Like the blues, Selihot has a particular musical form. Also like the blues, the liturgical themes are quite limited - seeking forgiveness for our transgressions, praising God and highlighting God's merciful qualities, confessing aloud the things we have done wrong. And, like the blues, the themes are endlessly variable - not only have payyetanim (Jewish liturgical poets) crafted many Selihot prayers over the centuries, but there is always an opportunity for personal improvisation as well.

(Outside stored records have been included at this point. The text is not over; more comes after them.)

(* ===== verification/UniqueFacts.v ===== *)
(** Unique ownership: the tuples a stored record holds, and the releases and
    claims an update of it makes. *)
From S2P Require Import Prelude Identity Field Records Selector Administration Commit IndexKey.
From S2P Require Import FieldView Snapshot Uniqueness.

(** ** Tuples of a record *)

Definition column_values (f : Fields) (columns : list string) : list (option FieldValue) :=
  (λ name, f !! name) <$> columns.

(** The stored fields [f] hold the unique tuple [t]. *)
Definition holds (d : CollectionDefinition) (collection : option string) (f : Fields) (t : UniqueIdentity) : Prop :=
  t.1.1 = collection ∧ t.1.2 ∈ cd_unique_indexes d ∧
  ∃ columns, cd_indexes d !! t.1.2 = Some columns ∧ Forall is_Some (column_values f columns) ∧
    ordered_key (column_values f columns) = Ok t.2.

(** A fold each step of which adds the elements [P x]. *)
Lemma try_fold_elems {E A T} (f : list T → A → result E (list T)) (P : A → T → Prop) l s s' :
  (∀ s x s', f s x = Ok s' → ∀ t, t ∈ s' ↔ t ∈ s ∨ P x t) →
  try_fold f s l = Ok s' → ∀ t, t ∈ s' ↔ t ∈ s ∨ ∃ x, x ∈ l ∧ P x t.
Proof.
  intros Hf. revert s. induction l as [|x l IH]; intros s Hl t; cbn in Hl.
  - injection Hl as <-. split; [by left|]. intros [?|(x & []%not_elem_of_nil & _)]. done.
  - apply bind_Ok in Hl as (s1 & H1 & Hl). rewrite (IH _ Hl t), (Hf _ _ _ H1 t).
    setoid_rewrite elem_of_cons. naive_solver.
Qed.

Lemma existsb_none_Forall (values : list (option FieldValue)) :
  existsb (λ v, bool_decide (v = None)) values = false ↔ Forall is_Some values.
Proof.
  induction values as [|v values IH]; cbn; [by split|].
  rewrite orb_false_iff, bool_decide_eq_false, IH, Forall_cons. by rewrite <-not_eq_None_Some.
Qed.

(** The tuple of one index of a record. *)
Definition index_holds (d : CollectionDefinition) (collection : option string) (f : Fields) (index : string)
    (t : UniqueIdentity) : Prop :=
  t.1.1 = collection ∧ t.1.2 = index ∧
  ∃ columns, cd_indexes d !! index = Some columns ∧ Forall is_Some (column_values f columns) ∧
    ordered_key (column_values f columns) = Ok t.2.

Lemma holds_index d c f t : holds d c f t ↔ ∃ i, i ∈ btree_elems (cd_unique_indexes d) ∧ index_holds d c f i t.
Proof.
  unfold holds, index_holds. setoid_rewrite elem_of_btree_elems. split.
  - intros (H1 & H2 & H3). exists t.1.2. split_and!; auto.
  - intros (i & Hi & H1 & <- & H3). auto.
Qed.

While it might be inappropriate to suggest that we prepare for the Aserete Yemei Teshuvah (the Ten Days of Repentance) by listening to scratchy old records of blues rabbis like Robert Johnson or Muddy Waters, it is certainly a good idea to pick up a High Holiday mahzor (prayerbook) and scan through the classics of Selihot: Haneshamah Lakh ("The Soul is Yours), Shema Qoleinu ("Hear our voices"), and that old standby, the Thirteen Attributes of God:
Adonai, Adonai, God, merciful and compassionate, patient, abounding in love and faithfulness, assuring love for thousands of generations, forgiving iniquity, transgression, and sin, and granting pardon.